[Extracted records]
-.-.-

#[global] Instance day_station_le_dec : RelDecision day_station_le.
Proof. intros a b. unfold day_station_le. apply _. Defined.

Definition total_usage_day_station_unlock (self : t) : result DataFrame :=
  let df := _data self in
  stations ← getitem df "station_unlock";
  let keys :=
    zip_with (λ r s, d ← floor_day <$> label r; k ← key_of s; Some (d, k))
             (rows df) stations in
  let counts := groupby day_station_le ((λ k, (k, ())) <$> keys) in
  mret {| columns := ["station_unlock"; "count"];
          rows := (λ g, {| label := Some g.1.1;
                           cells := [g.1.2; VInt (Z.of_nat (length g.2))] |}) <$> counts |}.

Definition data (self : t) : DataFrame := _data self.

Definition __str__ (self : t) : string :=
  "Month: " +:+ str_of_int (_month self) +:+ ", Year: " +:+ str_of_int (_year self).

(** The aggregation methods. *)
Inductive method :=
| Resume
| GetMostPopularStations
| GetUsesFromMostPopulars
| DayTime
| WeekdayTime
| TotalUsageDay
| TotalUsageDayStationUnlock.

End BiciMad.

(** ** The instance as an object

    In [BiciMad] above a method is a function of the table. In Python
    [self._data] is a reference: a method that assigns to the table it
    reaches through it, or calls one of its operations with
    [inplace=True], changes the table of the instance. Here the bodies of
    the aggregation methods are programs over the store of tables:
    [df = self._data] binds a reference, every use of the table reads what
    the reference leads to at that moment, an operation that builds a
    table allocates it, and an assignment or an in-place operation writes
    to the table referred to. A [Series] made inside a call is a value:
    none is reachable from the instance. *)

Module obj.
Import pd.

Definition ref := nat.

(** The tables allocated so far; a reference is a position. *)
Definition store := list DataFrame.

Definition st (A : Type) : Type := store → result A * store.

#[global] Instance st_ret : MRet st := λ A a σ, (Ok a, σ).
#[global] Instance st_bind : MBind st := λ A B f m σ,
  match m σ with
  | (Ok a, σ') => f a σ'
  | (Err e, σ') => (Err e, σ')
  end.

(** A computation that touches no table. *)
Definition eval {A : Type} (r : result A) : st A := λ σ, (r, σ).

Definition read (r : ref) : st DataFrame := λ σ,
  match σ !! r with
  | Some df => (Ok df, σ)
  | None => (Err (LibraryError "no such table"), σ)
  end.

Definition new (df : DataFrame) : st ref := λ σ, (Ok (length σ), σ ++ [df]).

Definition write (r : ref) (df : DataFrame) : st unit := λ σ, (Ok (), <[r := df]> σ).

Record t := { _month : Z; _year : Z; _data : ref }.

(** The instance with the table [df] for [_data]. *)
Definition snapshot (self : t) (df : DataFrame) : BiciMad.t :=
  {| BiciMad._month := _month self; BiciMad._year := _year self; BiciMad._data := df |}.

-.-.-

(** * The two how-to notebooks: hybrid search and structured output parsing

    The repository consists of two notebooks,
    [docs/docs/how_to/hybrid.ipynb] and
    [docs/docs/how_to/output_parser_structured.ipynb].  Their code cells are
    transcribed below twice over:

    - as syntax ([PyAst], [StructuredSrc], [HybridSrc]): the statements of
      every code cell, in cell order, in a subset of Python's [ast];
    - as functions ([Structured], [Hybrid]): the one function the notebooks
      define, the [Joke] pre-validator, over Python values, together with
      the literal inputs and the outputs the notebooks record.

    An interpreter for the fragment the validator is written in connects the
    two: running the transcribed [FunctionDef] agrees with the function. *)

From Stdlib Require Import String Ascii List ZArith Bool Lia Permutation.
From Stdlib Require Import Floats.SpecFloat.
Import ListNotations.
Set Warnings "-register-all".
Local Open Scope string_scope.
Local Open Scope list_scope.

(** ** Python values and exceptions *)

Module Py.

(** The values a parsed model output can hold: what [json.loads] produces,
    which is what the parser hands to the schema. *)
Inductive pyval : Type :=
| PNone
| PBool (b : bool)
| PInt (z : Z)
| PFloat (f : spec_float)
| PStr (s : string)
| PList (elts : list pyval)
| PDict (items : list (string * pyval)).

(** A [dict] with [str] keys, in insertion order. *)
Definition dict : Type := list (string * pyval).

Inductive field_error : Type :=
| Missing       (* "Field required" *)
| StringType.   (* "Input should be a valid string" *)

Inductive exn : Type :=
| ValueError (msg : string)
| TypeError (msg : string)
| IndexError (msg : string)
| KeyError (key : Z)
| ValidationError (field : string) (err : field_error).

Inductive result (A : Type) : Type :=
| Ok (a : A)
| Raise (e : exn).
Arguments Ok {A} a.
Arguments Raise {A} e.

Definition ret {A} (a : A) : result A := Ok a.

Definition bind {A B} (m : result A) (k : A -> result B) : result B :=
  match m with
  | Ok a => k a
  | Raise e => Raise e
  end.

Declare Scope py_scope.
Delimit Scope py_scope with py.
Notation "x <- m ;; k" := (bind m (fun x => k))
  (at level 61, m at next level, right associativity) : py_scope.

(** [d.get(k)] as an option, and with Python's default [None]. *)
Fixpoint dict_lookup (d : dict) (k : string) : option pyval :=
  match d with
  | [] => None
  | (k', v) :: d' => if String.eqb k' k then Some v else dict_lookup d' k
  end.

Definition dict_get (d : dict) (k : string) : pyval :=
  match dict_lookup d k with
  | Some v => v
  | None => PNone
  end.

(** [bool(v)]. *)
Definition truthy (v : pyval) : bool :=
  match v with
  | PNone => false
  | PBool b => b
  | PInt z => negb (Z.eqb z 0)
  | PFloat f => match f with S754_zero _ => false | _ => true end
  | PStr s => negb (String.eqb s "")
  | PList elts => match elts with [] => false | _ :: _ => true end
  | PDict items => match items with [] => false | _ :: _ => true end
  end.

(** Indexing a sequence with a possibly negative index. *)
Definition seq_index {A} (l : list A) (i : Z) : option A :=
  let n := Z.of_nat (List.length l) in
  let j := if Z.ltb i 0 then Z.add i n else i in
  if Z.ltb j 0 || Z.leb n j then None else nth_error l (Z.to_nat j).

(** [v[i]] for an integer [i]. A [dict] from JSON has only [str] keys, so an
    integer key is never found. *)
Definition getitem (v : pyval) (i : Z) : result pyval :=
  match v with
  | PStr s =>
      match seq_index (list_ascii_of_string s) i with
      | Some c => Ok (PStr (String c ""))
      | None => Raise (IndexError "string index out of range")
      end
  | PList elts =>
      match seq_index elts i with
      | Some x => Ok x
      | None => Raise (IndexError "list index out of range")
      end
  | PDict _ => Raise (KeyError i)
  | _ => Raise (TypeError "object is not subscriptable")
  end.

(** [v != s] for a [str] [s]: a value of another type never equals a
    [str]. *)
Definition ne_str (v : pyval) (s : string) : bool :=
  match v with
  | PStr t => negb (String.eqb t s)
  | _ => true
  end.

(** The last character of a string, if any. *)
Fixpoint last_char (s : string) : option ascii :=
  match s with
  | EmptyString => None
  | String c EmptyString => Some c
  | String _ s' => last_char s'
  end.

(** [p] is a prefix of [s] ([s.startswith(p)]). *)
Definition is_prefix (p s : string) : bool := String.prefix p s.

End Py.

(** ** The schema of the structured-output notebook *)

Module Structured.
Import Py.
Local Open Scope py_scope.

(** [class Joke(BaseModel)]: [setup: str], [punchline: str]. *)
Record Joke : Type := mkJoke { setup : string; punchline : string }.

-.-.-

* _WHAT IS NEEDED_:
Of all the entries above, repeat only the lines from the line that has "(** The tables" to the line that has "a, σ') => f a σ'", both lines included, exactly.

* _RESPONSE FOR THIS EXERCISE_:
(** The tables allocated so far; a reference is a position. *)
Definition store := list DataFrame.

Definition st (A : Type) : Type := store → result A * store.

#[global] Instance st_ret : MRet st := λ A a σ, (Ok a, σ).
#[global] Instance st_bind : MBind st := λ A B f m σ,
  match m σ with
  | (Ok a, σ') => f a σ'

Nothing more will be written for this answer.